(* ===== verification/StateLife.v ===== *)
(** * The life of an asset version

    An abstract specification of the state store, and the proof that the SQL
    of [StateDb.v] implements it: each version is a small state machine over
    its status and the checksum of its content, and each operation of the
    store is one of its events. *)
From S2P Require Import Prelude RustStr Types StateTypes StateDb StateDbSpec StateLaws.

(** ** The abstract machine *)

(** Status and provider checksum; a version the store does not know is
    [None]. *)
Abbreviation Life := (AssetStatus * str)%type.

Inductive Event :=
| ESeen (checksum : str)
| EDownloaded
| EAdopted (checksum : str)
| EFailed
| ERetry
| EPromote
| EExclude
| EPrune
| EOther.

(** Events that may pass a version by. *)
Definition idle (e : Event) : bool :=
  match e with ERetry | EPromote | EExclude | EPrune | EOther => true | _ => false end.

Inductive life_step : Event → option Life → option Life → Prop :=
| ls_idle e x : idle e = true → life_step e x x
| ls_discovered c : life_step (ESeen c) None (Some (Pending, c))
| ls_seen_again c s : s <> PolicyExcluded → life_step (ESeen c) (Some (s, c)) (Some (s, c))
| ls_readmitted c : life_step (ESeen c) (Some (PolicyExcluded, c)) (Some (Pending, c))
| ls_changed c c' s : c' <> c → life_step (ESeen c) (Some (s, c')) (Some (Pending, c))
| ls_downloaded s c : life_step EDownloaded (Some (s, c)) (Some (Downloaded, c))
| ls_adopted c x : life_step (EAdopted c) x (Some (Downloaded, c))
| ls_failed s c : life_step EFailed (Some (s, c)) (Some (Failed, c))
| ls_retried c : life_step ERetry (Some (Failed, c)) (Some (Pending, c))
| ls_promoted c : life_step EPromote (Some (Pending, c)) (Some (Failed, c))
| ls_excluded c : life_step EExclude (Some (Pending, c)) (Some (PolicyExcluded, c))
| ls_pruned c : life_step EPrune (Some (Pending, c)) None.

(** ** The store as that machine *)

Definition life (d : Db) (k : key3) : option Life := (λ row, (r_status row, p_checksum (r_prov row))) <$> assets d !! k.

Definition on_key (k k' : key3) (e : Event) : Event := if bool_decide (k' = k) then e else EOther.

Definition event_of (o : Op) (k : key3) : Event :=
  match o with
  | OUpsertSeen _ r => on_key k (record_key r) (ESeen (ar_checksum r))
  | OMarkDownloaded _ k' _ _ _ _ => on_key k k' EDownloaded
  | OImportAdopt _ r _ _ _ _ => on_key k (record_key r) (EAdopted (ar_checksum r))
  | OMarkFailed k' _ => on_key k k' EFailed
  | OPrepareForRetry library _ => if in_library library k then ERetry else EOther
  | OPromotePending _ => EPromote
  | OPruneStale library _ => if bool_decide (k.1.1 = library) then EPrune else EOther
  | OPruneVersions library vs =>
      if bool_decide (k.1.1 = library) && bool_decide ((k.1.2, k.2) ∈ vs) then EPrune else EOther
  | OPolicyExcluded k' => on_key k k' EExclude
  | _ => EOther
  end.

Section Refinement.
Context `{StateEnv}.
#[local] Arguments Sql.holds : simpl never.
#[local] Arguments status_is : simpl never.
#[local] Arguments is_deleted : simpl never.

Lemma life_assets d d' k : assets d' !! k = assets d !! k → life d' k = life d k.
Proof. unfold life. by intros ->. Qed.

(** An operation that leaves status and checksum alone. *)
Lemma life_idle e d d' k : idle e = true → life d' k = life d k → life_step e (life d k) (life d' k).
Proof. intros He ->. by apply ls_idle. Qed.

Lemma life_update_same d p f k :
  (∀ row, r_status (f row) = r_status row) → (∀ row, p_checksum (r_prov (f row)) = p_checksum (r_prov row)) →
  life (set_assets d (Sql.update p f (assets d))) k = life d k.
Proof.
  intros Hs Hc. unfold life. cbn. rewrite lookup_update. destruct (assets d !! k) as [row|]; [|done]. cbn.
  destruct (p k row); by rewrite ?Hs, ?Hc.
Qed.

Lemma life_insert d k k' row : life (set_assets d (<[k' := row]> (assets d))) k =
  if bool_decide (k' = k) then Some (r_status row, p_checksum (r_prov row)) else life d k.
Proof.
  unfold life. cbn. case_bool_decide; subst; [by rewrite lookup_insert_eq|by rewrite lookup_insert_ne].
Qed.

Lemma life_delete d p k : life (delete_assets p d) k =
  match assets d !! k with Some row => if p k row then None else life d k | None => None end.
Proof.
  unfold life, delete_assets. destruct foreign_keys; cbn; rewrite lookup_delete_where;
    (destruct (assets d !! k) as [row|]; [cbn; by destruct (p k row)|done]).
Qed.

Lemma upsert_life d r t d' k : upsert_asset_row d r t = Ok d' → record_key r <> k → life d' k = life d k.
Proof.
  intros Hu Hk. unfold upsert_asset_row in Hu. destruct (Sql.exists_row _ _); [done|].
  destruct (assets d !! record_key r) as [row|]; [destruct (conflict_refused row r); [done|]|]; injection Hu as <-;
    by rewrite life_insert, bool_decide_false.
Qed.

Lemma upsert_step d r t d' : upsert_asset_row d r t = Ok d' →
  life_step (ESeen (ar_checksum r)) (life d (record_key r)) (life d' (record_key r)).
Proof.
  unfold upsert_asset_row. destruct (Sql.exists_row _ _); [done|].
  destruct (assets d !! record_key r) as [row|] eqn:E; [destruct (conflict_refused row r); [done|]|]; intros Hu; injection Hu as <-;
    rewrite life_insert, bool_decide_true by done; unfold life at 1; rewrite E; cbn; [|constructor].
  destruct (decide (p_checksum (r_prov row) = ar_checksum r)) as [Hc|Hc].
  - rewrite bool_decide_false, orb_false_r, Hc by (intros Hn; by apply Hn).
    destruct (status_is PolicyExcluded row) eqn:Es.
    + apply status_is_true in Es as ->. constructor.
    + apply ls_seen_again. intros Hp. apply status_is_true in Hp. congruence.
  - rewrite bool_decide_true, orb_true_r by done. by constructor.
Qed.

Lemma life_update_status d k k' p c dc repair t :
  life (update_status_to_downloaded d k' p c dc repair t).1 k =
    match assets d !! k' with
    | Some row => if bool_decide (k' = k) then Some (Downloaded, p_checksum (r_prov row)) else life d k
    | None => life d k
    end.
Proof. unfold update_status_to_downloaded. destruct (assets d !! k') as [row|]; [|done]. cbn [fst]. by rewrite life_insert. Qed.

Lemma life_revision d l i rev k : life (record_metadata_capture_revision d l i rev) k = life d k.
Proof. apply life_assets. by rewrite record_revision_assets. Qed.

Lemma mark_downloaded_step now library id v p c dc repair d d' k :
  mark_downloaded_with_capture_repair now library id v p c dc repair d = Ok d' →
  life_step (on_key k (library, id, v) EDownloaded) (life d k) (life d' k).
Proof.
  unfold mark_downloaded_with_capture_repair.
  pose proof (life_update_status d k (library, id, v) p c dc repair (timestamp now)) as Hl.
  unfold update_status_to_downloaded in *. destruct (assets d !! (library, id, v)) as [row|] eqn:E; [|done].
  cbn in *. intros Hx. injection Hx as <-. rewrite life_revision, Hl. unfold on_key.
  case_bool_decide as Hk; [subst k|by apply ls_idle]. unfold life. rewrite E. constructor.
Qed.

Lemma upsert_row_checksum d r t d' : upsert_asset_row d r t = Ok d' →
  ∃ row, assets d' !! record_key r = Some row ∧ p_checksum (r_prov row) = ar_checksum r.
Proof.
  unfold upsert_asset_row. destruct (Sql.exists_row _ _); [done|].
  destruct (assets d !! record_key r) as [row|]; [destruct (conflict_refused row r); [done|]|]; intros Hu; injection Hu as <-;
    cbn; rewrite lookup_insert_eq; eauto.
Qed.
(** path resolution of a 255-byte file name never returns once its path
    is taken: [clean_filename] cuts every collision suffix off again, every
    candidate is the same path, which the loop has already tried, and the
    unbounded loop over ordinals goes on for ever (no fuel is enough). *)
Theorem full_length_name_never_resolves `{FilterEnv} fuel fname stem e size0 asset_id z ctx cache ampm :
  clean_name fname → str_len fname = MAX_FILENAME_BYTES →
  rsplit_once DOT fname = Some (stem, e) → stem ≠ [] → 0 <= size0 →
  occupied ctx cache (collision_path_for_filename ctx fname) →
  resolve_download_path fuel (collision_path_for_filename ctx fname) size0 (SizeDedup z) ctx cache ampm
    (size_or_identity_collision_filename fname size0 asset_id) = None.
Proof.
  intros Hcl Hlen Hr Hstem Hsz Ho. set (p := collision_path_for_filename ctx fname) in *.
  set (mk := size_or_identity_collision_filename fname size0 asset_id).
  assert (∀ k, match k with AssetIdentityOrdinal n => 0 <= n | _ => True end →
            collision_path_for_filename ctx (mk k) = p) as Hmk.
  { intros k Hk. unfold p, collision_path_for_filename, local_download_path.
    assert (∀ s, Forall safe_char s → clean_filename (insert_suffix fname s) = clean_filename fname) as Hs.
    { intros s Hs. rewrite (clean_suffix_cut fname stem e s), clean_filename_id; done. }
    pose proof (clean_filename_clean asset_id) as (_ & Hid & _).
    f_equal. destruct k; cbn; unfold insert_asset_identity_ordinal_suffix, insert_asset_identity_suffix.
    - rewrite add_dedup_suffix_insert. by apply Hs, show_u64_safe.
    - by apply Hs.
    - apply Hs. rewrite !Forall_app. split_and!; [done|by repeat constructor|by apply show_u64_safe]. }
  assert (∀ kind c, occupied ctx c p →
            match kind with AssetIdentityOrdinal n => 0 <= n | _ => True end →
            first_available_collision_path fuel ctx kind mk c = None) as Hloop.
  { intros kind c Hc Hk. unfold first_available_collision_path.
    destruct (available_occupied ctx mk kind c [] p (Hmk _ Hk) Hc) as (c1 & t1 & -> & Hc1).
    destruct (available_occupied ctx mk AssetIdentity c1 t1 p (Hmk AssetIdentity I) Hc1) as (c2 & t2 & -> & Hc2).
    eapply ordinal_loop_occupied; [|lia|done]. intros k Hk2. apply Hmk. lia. }
  unfold resolve_download_path.
  pose proof (DirCacheFacts.file_size_repeat cache p) as Hrep.
  destruct (DirCache.file_size cache p) as [c1 sz] eqn:Es. cbn in Hrep.
  assert (occupied ctx c1 p) as Ho1.
  { destruct Ho as [Ho|Ho]; [left|by right]. rewrite Es in Ho. by rewrite Hrep. }
  set (blk := match sz with Some _ => _ | None => _ end).
  assert (occupied ctx blk.1 p ∧ (is_Some blk.2 ∨ is_Some (rc_claimed_paths ctx !! normalize p)))
    as [Ho2 Hm].
  { subst blk. destruct sz as [s|]; [split; [done|left; by eexists]|].
    destruct Ho1 as [Ho1|Ho1]; [rewrite Hrep in Ho1; by destruct Ho1|].
    split; right; done. }
  destruct blk as [c2 odm]. cbn in *.
  assert (∃ es q, match odm with Some m => Some m
            | None => (λ s, (s, p)) <$> rc_claimed_paths ctx !! normalize p end = Some (es, q))
    as (es & q & ->).
  { destruct odm as [[es q]|]; [by eauto|]. destruct Hm as [[? ?]|[s ->]]; [done|]. cbn. by eauto. }
  rewrite Hloop; [done|done|]. by destruct ((negb z || _) && _).
Qed.

Definition full_length_name : str := repeat 97 251 ++ lit ".jpg".

(** A library where the full-length name is already claimed. *)
Definition full_length_ctx : @ResolveContext sample_filter_env :=
  @Build_ResolveContext sample_filter_env sample_config tt {[ lit "/d/" ++ full_length_name := 7 ]}.
(* ===== verification/Selection.v ===== *)
(** * Selection flags: [src/selection.rs]

    The parsers of the [--album], [--smart-folder] and [--library] values
    and their inverse [to_raw].  A [BTreeSet<String>] is the strictly
    increasing list of its elements in the order [BTreeSet] iterates. *)
From Stdlib Require Import Sorting.Sorted.
From S2P Require Import Prelude RustStr.

(** ** [BTreeSet<String>] *)

(** [str]'s [Ord]: by code point, which is the order of the UTF-8 bytes. *)
Fixpoint str_ltb (a b : str) : bool :=
  match a, b with
  | _, [] => false
  | [], _ :: _ => true
  | x :: a', y :: b' => (x <? y) || ((x =? y) && str_ltb a' b')
  end.

(** [BTreeSet::insert]: [None] when the value was already present. *)
Fixpoint bset_insert (x : str) (s : list str) : option (list str) :=
  match s with
  | [] => Some [x]
  | y :: s' =>
      if str_ltb x y then Some (x :: s)
      else if str_eqb x y then None
      else (y ::.) <$> bset_insert x s'
  end.

Definition strictly_sorted (s : list str) : Prop := StronglySorted (λ a b, str_ltb a b = true) s.

(** ** Selectors *)

Inductive AlbumSelector :=
| AlbumNone
| AlbumAll (excluded : list str)
| AlbumNamed (included excluded : list str).

Definition AlbumSelector_default : AlbumSelector := AlbumAll [].

Inductive SmartFolderSelector :=
| SmartNone
| SmartAll (include_sensitive : bool) (excluded : list str)
| SmartNamed (included excluded : list str).

Record LibrarySelector := {
  primary : bool;
  shared_all : bool;
  named : list str;
  excluded : list str;
}.

Definition LibrarySelector_default : LibrarySelector :=
  {| primary := true; shared_all := false; named := []; excluded := [] |}.

Definition is_empty (l : LibrarySelector) : bool :=
  negb (primary l) && negb (shared_all l) && match named l with [] => true | _ => false end.

(** What [anyhow::ensure!] and [bail!] report. *)
Inductive SelectionError :=
| EmptyValue
| EmptyLiteral
| BangEquals
| ExcludedSentinel (sentinel : str)
| Duplicate (display_name : str)
| NoneCombined
| AllWithNames
| BothAlls
| Contradiction (name : str)
| UnsupportedLibrary (name : str)
| LibraryNone
| NoLibrary.

Abbreviation res := (result SelectionError).

(** ** Tokens *)

Record SelectorToken := { tk_name : str; tk_exclude : bool; tk_escaped : bool }.

Definition selector_token (raw : str) : res SelectorToken :=
  match strip_prefix (lit "=") raw with
  | Some literal =>
      ensure (negb (str_eqb literal [])) EmptyLiteral ;;
      Ok {| tk_name := literal; tk_exclude := false; tk_escaped := true |}
  | None =>
      let '(name, exclude) :=
        match strip_prefix (lit "!") raw with Some r => (r, true) | None => (raw, false) end in
      ensure (negb (str_eqb name [])) EmptyValue ;;
      ensure (negb (starts_with (lit "=") name)) BangEquals ;;
      Ok {| tk_name := name; tk_exclude := exclude; tk_escaped := false |}
  end.

Definition escape_if_needed (name : str) (sentinels : list str) : str :=
  if starts_with (lit "!") name || starts_with (lit "=") name
     || existsb (eq_ignore_ascii_case name) sentinels
  then lit "=" ++ name else name.

Definition insert_unique (s : list str) (value display_name : str) : res (list str) :=
  ok_or (Duplicate display_name) (bset_insert value s).

Definition contradiction_check (included excluded : list str) : res unit :=
  match findb (λ n, existsb (str_eqb n) excluded) included with
  | Some name => Err (Contradiction name)
  | None => Ok tt
  end.

(** [for entry in raw { let trimmed = ..; ensure!(!trimmed.is_empty()); let
    token = selector_token(trimmed)?; .. }] with the body [step]. *)
Definition for_tokens {S} (step : S → SelectorToken → res S) (raw : list str) (s : S) : res S :=
  fold_left (λ acc entry,
    s ← acc;
    let trimmed := trim entry in
    ensure (negb (str_eqb trimmed [])) EmptyValue ;;
    token ← selector_token trimmed;
    step s token) raw (Ok s).

(** The token is the unescaped sentinel [word], in any case. *)
Definition is_sentinel (word : str) (t : SelectorToken) : bool :=
  eq_ignore_ascii_case (tk_name t) word && negb (tk_escaped t).

(** The last two branches of each loop: a name to exclude or to include. *)
Definition add_name (t : SelectorToken) (included excluded : list str) : res (list str * list str) :=
  if tk_exclude t
  then excluded ← insert_unique excluded (tk_name t) (lit "!" ++ tk_name t); Ok (included, excluded)
  else included ← insert_unique included (tk_name t) (tk_name t); Ok (included, excluded).

(** ** Albums *)

Record AlbumState := { al_all : bool; al_none : bool; al_included : list str; al_excluded : list str }.

Definition album_step (s : AlbumState) (t : SelectorToken) : res AlbumState :=
  if is_sentinel (lit "all") t then
    ensure (negb (tk_exclude t)) (ExcludedSentinel (lit "all")) ;;
    Ok {| al_all := true; al_none := al_none s;
          al_included := al_included s; al_excluded := al_excluded s |}
  else if is_sentinel (lit "none") t then
    ensure (negb (tk_exclude t)) (ExcludedSentinel (lit "none")) ;;
    Ok {| al_all := al_all s; al_none := true;
          al_included := al_included s; al_excluded := al_excluded s |}
  else
    '(inc, exc) ← add_name t (al_included s) (al_excluded s);
    Ok {| al_all := al_all s; al_none := al_none s; al_included := inc; al_excluded := exc |}.

Definition is_nil {A} (l : list A) : bool := match l with [] => true | _ => false end.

Your task:
Your reply should be one number, namely how many lines of the material contain "kind".

Solution to the problem:
5